▶ [Action item]: Look through the listing below, and wherever a line has the string "Hcall", copy it.

▶ [Exercise data]:

Lemma handler_traced outcome c y y' : act o (AHandler outcome c) y = Some y' -> traced y -> traced y'.
Proof.
  simpl. intros Hy Ht. destruct (sy_handler y) as [| | |k f x|k id|raw|e|] eqn:Hh; try done;
    injection Hy as <-.
  - unfold start_consume. destruct (SubjectsForApp _); [destruct outcome|]; frame y.
  - frame y.
  - unfold control_settle. destruct (call _ _ _) as [r y1] eqn:Hcall.
    assert (k = SAck -> r = Ok tt -> done_at (cf_DeliveryID f) (asg_Generation (if_assignment x)) (sy_db y1))
      as Hdone.
    { intros -> ->. unfold call in Hcall. destruct (settle_assignment _ _ _ _ _ _ _) as [r' w'] eqn:Ha.
      simplify_eq. by apply ack_done in Ha; [|apply (tr_inv _ Ht)]. }
    apply call_effect in Hcall as (db & -> & Hdb); [|apply settle_keeps].
    pose proof (tr_handler _ Ht) as Hx. rewrite Hh in Hx. destruct r as [[]|]; [|frame y].
    frame y. apply answer_ack. intros Ha.
    exists (cf_DeliveryID f), (asg_Generation (if_assignment x)). split; [done|].
    apply Hdone; [|done]. by destruct k.
  - unfold control_remove. pose proof (take_back_inflight id (sy_session y)) as Hi.
    destruct k; frame y; eauto.
  - unfold handle_reply, send_reply. destruct (enqueueRaw o raw (sy_session y)) as [[] s'] eqn:He;
      apply enqueue_inflight in He; frame y; rewrite He; auto.
  - unfold handle_failed. destruct (enqueueRaw o _ (sy_session y)) as [sent s'] eqn:He;
      apply enqueue_inflight in He; frame y. rewrite He. auto.
Qed.

Lemma closer_traced timeout c y y' : act o (AClose timeout c) y = Some y' -> traced y -> traced y'.
Proof.
  simpl. intros Hy Ht. assert (forall y1 k, traced y1 -> traced (set_closer k y1)) as Hclose
    by (by intros ? ? []).
  destruct (sy_closer y) as [| |[|id ids]|id active ids|] eqn:Hcl; try done.
  - injection Hy as <-. apply Hclose. frame y.
  - case_match; [|done]. injection Hy as <-. by apply Hclose.
  - injection Hy as <-. apply Hclose. frame y.
  - injection Hy as <-. unfold close_take. pose proof (take_back_inflight id (sy_session y)) as Hi.
    destruct (take_back id (sy_session y)) as [active s']. apply Hclose. frame y; eauto.
  - injection Hy as <-. by apply Hclose, release_call_traced.
Qed.

Lemma step_traced y y' : step o y y' -> traced y -> traced y'.
Proof.
  intros [a y1 Ha|db' Hdb] Ht; [|frame y]. destruct a as [h data|h token c|raw|outcome c| |timeout c].
  - simpl in Ha. destruct (sy_consuming y); [|done]. destruct (sy_messages y !! h) eqn:Hm; [done|].
    simpl in Ha. injection Ha as <-. by apply deliver_begin_traced.
  - by eapply thread_step_traced.
  - simpl in Ha. destruct (sy_handler y); try done. injection Ha as <-. by apply handle_traced.
  - by eapply handler_traced.
  - simpl in Ha. injection Ha as <-. frame y.
  - by eapply closer_traced.
Qed.
End traced.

▶ [Reply]:
  - unfold control_settle. destruct (call _ _ _) as [r y1] eqn:Hcall.
    { intros -> ->. unfold call in Hcall. destruct (settle_assignment _ _ _ _ _ _ _) as [r' w'] eqn:Ha.
    apply call_effect in Hcall as (db & -> & Hdb); [|apply settle_keeps].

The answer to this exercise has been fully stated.